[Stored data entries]
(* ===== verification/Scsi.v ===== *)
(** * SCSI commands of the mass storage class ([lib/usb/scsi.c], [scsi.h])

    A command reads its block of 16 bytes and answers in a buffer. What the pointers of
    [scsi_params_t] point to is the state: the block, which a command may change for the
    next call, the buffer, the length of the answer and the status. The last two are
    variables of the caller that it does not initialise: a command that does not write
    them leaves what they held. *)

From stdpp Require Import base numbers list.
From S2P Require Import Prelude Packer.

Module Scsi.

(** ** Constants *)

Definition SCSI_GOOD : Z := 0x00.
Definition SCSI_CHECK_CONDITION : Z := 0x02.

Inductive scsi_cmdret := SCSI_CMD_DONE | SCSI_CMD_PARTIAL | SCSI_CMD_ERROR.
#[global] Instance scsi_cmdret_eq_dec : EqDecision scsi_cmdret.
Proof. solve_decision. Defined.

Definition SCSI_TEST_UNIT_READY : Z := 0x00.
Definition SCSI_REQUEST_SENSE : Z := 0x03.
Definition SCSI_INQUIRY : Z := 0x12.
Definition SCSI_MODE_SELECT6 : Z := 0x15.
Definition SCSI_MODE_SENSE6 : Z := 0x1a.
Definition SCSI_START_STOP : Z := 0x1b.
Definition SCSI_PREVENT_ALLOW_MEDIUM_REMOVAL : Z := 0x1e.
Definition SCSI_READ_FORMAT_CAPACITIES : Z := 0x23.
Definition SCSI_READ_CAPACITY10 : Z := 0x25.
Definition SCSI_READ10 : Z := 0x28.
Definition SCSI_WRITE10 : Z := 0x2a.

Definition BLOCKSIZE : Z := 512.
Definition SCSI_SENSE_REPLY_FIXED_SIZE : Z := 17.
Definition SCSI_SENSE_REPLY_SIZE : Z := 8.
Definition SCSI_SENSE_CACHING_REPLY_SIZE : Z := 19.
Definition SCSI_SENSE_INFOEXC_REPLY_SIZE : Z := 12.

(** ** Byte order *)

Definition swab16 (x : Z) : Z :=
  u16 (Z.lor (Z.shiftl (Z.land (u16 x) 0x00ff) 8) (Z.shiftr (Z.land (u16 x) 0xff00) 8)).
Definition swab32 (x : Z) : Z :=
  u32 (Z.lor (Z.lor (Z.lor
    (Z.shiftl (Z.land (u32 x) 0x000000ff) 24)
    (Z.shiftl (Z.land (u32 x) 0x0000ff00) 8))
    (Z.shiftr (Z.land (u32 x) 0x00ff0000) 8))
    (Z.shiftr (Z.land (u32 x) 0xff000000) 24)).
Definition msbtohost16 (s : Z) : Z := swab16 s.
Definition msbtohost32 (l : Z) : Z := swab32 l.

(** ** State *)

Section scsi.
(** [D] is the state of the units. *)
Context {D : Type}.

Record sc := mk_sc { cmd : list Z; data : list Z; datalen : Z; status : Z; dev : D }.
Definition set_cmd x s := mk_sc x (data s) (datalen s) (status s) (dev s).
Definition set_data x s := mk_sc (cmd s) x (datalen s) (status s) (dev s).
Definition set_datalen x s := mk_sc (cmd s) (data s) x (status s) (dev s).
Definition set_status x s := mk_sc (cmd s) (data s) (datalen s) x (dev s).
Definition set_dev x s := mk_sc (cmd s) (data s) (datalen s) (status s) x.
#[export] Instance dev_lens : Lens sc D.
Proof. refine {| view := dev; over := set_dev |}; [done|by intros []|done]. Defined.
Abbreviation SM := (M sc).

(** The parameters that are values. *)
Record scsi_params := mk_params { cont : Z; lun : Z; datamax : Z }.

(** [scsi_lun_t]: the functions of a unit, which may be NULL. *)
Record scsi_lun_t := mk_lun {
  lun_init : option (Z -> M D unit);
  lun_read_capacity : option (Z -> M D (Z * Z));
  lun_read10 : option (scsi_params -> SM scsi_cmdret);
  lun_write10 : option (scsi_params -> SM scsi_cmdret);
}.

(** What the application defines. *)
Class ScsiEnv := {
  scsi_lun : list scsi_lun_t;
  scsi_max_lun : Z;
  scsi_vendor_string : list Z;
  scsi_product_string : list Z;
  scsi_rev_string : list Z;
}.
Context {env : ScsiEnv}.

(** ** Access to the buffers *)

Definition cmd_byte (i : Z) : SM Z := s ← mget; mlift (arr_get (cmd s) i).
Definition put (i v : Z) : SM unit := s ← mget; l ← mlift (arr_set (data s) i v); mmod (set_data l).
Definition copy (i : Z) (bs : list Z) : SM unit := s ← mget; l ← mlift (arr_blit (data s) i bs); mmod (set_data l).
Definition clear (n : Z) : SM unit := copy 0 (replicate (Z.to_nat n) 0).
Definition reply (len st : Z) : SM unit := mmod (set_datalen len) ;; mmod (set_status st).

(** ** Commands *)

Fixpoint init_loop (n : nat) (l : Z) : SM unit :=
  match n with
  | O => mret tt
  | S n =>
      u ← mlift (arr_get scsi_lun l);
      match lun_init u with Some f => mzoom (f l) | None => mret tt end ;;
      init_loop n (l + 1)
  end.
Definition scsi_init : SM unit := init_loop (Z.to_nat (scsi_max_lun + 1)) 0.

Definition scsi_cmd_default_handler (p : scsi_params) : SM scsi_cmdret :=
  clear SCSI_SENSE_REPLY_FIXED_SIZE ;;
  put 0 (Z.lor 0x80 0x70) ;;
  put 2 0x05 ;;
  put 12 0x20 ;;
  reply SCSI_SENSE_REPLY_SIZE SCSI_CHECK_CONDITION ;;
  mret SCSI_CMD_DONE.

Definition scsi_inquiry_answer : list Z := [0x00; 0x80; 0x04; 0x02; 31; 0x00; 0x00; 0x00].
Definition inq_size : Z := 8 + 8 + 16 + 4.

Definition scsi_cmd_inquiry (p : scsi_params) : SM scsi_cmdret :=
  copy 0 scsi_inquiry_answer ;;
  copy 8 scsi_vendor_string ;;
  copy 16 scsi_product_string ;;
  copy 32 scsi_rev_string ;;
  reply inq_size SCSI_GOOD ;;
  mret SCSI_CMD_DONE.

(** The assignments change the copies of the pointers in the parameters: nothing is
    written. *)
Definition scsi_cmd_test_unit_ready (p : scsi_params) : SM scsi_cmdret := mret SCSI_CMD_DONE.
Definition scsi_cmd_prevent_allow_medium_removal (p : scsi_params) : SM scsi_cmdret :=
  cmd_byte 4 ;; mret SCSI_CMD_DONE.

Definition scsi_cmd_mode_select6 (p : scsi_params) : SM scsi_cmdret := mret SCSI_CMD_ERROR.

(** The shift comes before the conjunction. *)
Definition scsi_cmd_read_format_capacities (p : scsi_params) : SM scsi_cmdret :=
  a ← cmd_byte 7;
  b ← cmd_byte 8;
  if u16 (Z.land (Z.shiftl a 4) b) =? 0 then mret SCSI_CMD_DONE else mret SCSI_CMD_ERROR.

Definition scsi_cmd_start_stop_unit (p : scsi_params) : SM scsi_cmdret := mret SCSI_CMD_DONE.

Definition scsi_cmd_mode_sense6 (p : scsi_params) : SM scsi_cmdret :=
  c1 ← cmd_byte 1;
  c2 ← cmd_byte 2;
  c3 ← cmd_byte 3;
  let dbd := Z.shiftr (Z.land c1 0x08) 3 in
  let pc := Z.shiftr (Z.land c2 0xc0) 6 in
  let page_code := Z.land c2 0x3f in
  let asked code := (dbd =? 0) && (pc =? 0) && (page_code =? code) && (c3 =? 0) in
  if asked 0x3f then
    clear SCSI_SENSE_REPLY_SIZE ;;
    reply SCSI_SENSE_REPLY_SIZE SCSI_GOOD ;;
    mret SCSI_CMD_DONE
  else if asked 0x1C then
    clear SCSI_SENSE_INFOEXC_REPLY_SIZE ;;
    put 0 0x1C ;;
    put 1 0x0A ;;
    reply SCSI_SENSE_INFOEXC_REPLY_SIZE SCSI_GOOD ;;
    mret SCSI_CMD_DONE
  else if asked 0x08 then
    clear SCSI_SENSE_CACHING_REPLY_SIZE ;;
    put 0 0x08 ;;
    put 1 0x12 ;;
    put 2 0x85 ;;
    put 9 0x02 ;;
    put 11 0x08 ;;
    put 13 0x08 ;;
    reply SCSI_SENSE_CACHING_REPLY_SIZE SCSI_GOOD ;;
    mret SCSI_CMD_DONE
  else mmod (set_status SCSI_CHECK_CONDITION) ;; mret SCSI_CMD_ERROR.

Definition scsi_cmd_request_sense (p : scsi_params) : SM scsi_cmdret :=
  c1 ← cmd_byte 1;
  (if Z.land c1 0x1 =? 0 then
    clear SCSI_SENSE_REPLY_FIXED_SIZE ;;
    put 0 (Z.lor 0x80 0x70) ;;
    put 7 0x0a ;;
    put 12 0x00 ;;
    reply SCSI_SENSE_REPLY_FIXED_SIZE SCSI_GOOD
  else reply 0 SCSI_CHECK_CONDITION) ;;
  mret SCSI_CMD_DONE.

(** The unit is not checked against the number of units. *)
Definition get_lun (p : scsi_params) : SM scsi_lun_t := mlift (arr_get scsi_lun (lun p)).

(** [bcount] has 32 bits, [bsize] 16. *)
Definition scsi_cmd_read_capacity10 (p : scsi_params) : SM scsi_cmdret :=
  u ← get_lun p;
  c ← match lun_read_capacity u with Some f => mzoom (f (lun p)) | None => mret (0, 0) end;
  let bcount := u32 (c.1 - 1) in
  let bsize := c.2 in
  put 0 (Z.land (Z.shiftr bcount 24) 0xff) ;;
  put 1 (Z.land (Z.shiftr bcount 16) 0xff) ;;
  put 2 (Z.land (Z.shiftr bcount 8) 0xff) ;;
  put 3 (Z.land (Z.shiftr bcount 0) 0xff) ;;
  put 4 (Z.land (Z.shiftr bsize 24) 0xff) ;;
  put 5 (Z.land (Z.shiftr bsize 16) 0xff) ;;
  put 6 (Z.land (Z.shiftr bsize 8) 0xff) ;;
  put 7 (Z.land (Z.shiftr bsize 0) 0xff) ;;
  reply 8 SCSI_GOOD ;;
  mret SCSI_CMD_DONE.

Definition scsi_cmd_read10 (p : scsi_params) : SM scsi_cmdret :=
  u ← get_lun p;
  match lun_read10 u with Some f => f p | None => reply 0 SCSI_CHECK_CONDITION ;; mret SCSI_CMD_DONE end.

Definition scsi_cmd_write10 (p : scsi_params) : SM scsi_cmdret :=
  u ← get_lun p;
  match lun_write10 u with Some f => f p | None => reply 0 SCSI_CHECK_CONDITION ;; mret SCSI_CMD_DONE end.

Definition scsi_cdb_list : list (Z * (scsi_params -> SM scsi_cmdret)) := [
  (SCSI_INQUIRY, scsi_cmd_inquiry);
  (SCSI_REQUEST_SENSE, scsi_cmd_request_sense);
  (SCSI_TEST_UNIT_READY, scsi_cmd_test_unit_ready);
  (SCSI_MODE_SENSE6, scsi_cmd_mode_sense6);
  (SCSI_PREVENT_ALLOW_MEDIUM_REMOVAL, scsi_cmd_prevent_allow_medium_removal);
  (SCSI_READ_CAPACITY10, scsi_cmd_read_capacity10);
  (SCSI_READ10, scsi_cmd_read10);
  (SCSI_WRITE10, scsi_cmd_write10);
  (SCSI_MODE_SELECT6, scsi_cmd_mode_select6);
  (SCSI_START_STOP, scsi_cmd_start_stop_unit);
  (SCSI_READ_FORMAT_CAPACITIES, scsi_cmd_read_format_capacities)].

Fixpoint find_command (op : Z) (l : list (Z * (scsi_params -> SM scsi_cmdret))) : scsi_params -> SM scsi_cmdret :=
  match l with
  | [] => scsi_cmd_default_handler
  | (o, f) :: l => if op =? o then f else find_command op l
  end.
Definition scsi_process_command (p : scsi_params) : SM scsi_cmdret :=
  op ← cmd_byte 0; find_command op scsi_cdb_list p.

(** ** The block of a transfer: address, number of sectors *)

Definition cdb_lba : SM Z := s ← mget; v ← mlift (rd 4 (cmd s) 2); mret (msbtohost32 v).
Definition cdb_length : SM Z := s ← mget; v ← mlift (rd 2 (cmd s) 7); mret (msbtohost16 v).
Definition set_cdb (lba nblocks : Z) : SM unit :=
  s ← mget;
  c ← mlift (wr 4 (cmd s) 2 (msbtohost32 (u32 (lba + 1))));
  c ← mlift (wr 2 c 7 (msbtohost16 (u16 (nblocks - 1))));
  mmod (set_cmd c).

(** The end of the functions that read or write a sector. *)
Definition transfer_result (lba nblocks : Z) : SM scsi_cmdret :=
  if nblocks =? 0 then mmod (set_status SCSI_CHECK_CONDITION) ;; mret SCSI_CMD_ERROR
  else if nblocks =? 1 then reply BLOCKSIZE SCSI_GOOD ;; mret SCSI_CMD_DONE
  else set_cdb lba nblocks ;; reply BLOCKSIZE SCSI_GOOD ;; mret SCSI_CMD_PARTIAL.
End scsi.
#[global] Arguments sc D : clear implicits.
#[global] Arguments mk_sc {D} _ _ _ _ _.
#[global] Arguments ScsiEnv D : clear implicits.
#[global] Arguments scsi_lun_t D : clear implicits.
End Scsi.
---
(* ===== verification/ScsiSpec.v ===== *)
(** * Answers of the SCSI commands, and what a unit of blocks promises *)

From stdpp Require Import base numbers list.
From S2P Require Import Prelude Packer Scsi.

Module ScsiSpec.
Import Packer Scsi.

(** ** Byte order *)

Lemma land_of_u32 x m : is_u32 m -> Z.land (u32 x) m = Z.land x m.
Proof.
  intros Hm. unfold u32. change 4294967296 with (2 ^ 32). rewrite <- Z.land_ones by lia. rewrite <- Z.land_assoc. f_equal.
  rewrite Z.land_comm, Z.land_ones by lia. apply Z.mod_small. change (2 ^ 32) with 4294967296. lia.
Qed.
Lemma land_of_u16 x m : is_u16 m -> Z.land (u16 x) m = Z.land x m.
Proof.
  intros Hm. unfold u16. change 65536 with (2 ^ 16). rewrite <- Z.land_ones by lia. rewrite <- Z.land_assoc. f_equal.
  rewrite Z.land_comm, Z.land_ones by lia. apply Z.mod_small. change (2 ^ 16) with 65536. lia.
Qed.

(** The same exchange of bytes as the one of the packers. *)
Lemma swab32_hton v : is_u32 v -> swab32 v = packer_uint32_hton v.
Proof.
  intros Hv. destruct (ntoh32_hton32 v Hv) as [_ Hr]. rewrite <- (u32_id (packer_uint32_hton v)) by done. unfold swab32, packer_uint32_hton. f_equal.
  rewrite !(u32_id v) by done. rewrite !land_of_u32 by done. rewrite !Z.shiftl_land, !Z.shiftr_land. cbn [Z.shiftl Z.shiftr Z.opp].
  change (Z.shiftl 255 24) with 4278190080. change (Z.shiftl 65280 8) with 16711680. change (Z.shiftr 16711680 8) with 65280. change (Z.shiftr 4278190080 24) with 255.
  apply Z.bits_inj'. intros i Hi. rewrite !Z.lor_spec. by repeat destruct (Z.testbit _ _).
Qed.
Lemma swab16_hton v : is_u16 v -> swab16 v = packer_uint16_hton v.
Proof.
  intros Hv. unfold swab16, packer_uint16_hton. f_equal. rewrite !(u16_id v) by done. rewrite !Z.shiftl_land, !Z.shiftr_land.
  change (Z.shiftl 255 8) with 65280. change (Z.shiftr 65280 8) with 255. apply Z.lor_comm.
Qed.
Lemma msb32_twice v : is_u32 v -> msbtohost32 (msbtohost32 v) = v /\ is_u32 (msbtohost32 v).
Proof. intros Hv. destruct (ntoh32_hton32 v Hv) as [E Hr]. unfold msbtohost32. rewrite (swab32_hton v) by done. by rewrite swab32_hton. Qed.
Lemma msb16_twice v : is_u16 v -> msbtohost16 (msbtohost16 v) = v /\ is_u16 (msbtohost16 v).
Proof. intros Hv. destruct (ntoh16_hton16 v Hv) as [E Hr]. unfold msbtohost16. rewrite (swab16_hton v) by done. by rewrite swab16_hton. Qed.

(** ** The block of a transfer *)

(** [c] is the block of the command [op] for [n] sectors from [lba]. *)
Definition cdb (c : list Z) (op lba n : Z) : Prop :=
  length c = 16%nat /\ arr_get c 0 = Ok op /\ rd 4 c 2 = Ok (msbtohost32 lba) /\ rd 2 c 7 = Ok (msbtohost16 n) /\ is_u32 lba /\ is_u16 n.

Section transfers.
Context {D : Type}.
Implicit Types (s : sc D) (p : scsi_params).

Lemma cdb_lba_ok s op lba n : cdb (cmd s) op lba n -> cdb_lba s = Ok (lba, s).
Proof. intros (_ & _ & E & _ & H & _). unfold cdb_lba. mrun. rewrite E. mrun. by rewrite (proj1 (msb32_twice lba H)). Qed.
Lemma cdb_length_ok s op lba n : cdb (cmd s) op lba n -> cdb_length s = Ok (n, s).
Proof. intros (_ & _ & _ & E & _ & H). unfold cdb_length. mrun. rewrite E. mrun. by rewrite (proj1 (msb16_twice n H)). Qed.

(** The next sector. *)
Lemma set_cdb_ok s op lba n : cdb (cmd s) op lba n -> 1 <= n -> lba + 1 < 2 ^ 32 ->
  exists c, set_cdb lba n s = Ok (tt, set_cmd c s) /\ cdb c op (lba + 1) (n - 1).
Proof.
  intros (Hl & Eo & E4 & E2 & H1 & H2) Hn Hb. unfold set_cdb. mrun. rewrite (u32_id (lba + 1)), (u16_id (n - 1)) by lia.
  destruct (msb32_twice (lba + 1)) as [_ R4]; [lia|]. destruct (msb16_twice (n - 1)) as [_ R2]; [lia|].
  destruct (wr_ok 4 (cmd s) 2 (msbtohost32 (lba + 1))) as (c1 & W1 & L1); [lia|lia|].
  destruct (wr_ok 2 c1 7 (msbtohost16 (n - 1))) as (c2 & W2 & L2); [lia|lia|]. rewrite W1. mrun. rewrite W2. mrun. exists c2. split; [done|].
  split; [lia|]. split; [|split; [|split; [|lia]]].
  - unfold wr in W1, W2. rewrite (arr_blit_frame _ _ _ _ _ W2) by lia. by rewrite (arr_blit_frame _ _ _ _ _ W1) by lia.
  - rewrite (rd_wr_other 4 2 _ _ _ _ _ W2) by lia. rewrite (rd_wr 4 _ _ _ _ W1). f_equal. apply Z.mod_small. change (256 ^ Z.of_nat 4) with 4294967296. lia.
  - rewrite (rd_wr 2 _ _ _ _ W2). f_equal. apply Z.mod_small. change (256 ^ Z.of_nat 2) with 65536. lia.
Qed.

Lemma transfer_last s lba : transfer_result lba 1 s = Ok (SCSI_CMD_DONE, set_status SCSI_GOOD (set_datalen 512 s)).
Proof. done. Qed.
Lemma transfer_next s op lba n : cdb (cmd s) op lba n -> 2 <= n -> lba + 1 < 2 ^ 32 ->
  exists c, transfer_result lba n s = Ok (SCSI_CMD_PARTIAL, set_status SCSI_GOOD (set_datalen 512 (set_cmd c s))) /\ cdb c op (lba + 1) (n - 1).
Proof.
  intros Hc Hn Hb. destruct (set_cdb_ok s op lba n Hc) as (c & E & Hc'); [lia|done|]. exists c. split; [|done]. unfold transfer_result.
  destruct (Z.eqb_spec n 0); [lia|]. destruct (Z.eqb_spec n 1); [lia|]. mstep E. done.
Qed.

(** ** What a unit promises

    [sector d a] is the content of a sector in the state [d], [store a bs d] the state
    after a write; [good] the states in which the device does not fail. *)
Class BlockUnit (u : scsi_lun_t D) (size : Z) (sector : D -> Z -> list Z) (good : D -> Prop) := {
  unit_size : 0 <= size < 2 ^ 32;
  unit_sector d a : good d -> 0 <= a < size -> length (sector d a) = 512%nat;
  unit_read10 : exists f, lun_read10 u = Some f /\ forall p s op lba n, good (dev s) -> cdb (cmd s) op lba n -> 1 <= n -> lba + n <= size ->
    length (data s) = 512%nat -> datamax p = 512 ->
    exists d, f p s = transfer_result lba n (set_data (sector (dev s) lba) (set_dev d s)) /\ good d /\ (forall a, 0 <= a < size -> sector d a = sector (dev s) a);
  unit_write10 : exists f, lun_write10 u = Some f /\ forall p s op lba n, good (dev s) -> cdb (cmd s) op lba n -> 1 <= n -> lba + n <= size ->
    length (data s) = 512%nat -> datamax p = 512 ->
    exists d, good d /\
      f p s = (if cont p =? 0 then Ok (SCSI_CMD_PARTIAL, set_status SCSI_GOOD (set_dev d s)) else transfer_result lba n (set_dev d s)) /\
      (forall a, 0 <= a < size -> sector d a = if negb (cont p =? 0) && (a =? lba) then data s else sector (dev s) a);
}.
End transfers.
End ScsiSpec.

> Requirement:
Return exactly the lines above from the line that has "them leaves what they held. *)" through the line that has "Definition BLOCKSIZE : Z := 512.", inclusive, and nothing else.

> Reply:
    them leaves what they held. *)

From stdpp Require Import base numbers list.
From S2P Require Import Prelude Packer.

Module Scsi.

(** ** Constants *)

Definition SCSI_GOOD : Z := 0x00.
Definition SCSI_CHECK_CONDITION : Z := 0x02.

Inductive scsi_cmdret := SCSI_CMD_DONE | SCSI_CMD_PARTIAL | SCSI_CMD_ERROR.
#[global] Instance scsi_cmdret_eq_dec : EqDecision scsi_cmdret.
Proof. solve_decision. Defined.

Definition SCSI_TEST_UNIT_READY : Z := 0x00.
Definition SCSI_REQUEST_SENSE : Z := 0x03.
Definition SCSI_INQUIRY : Z := 0x12.
Definition SCSI_MODE_SELECT6 : Z := 0x15.
Definition SCSI_MODE_SENSE6 : Z := 0x1a.
Definition SCSI_START_STOP : Z := 0x1b.
Definition SCSI_PREVENT_ALLOW_MEDIUM_REMOVAL : Z := 0x1e.
Definition SCSI_READ_FORMAT_CAPACITIES : Z := 0x23.
Definition SCSI_READ_CAPACITY10 : Z := 0x25.
Definition SCSI_READ10 : Z := 0x28.
Definition SCSI_WRITE10 : Z := 0x2a.

Definition BLOCKSIZE : Z := 512.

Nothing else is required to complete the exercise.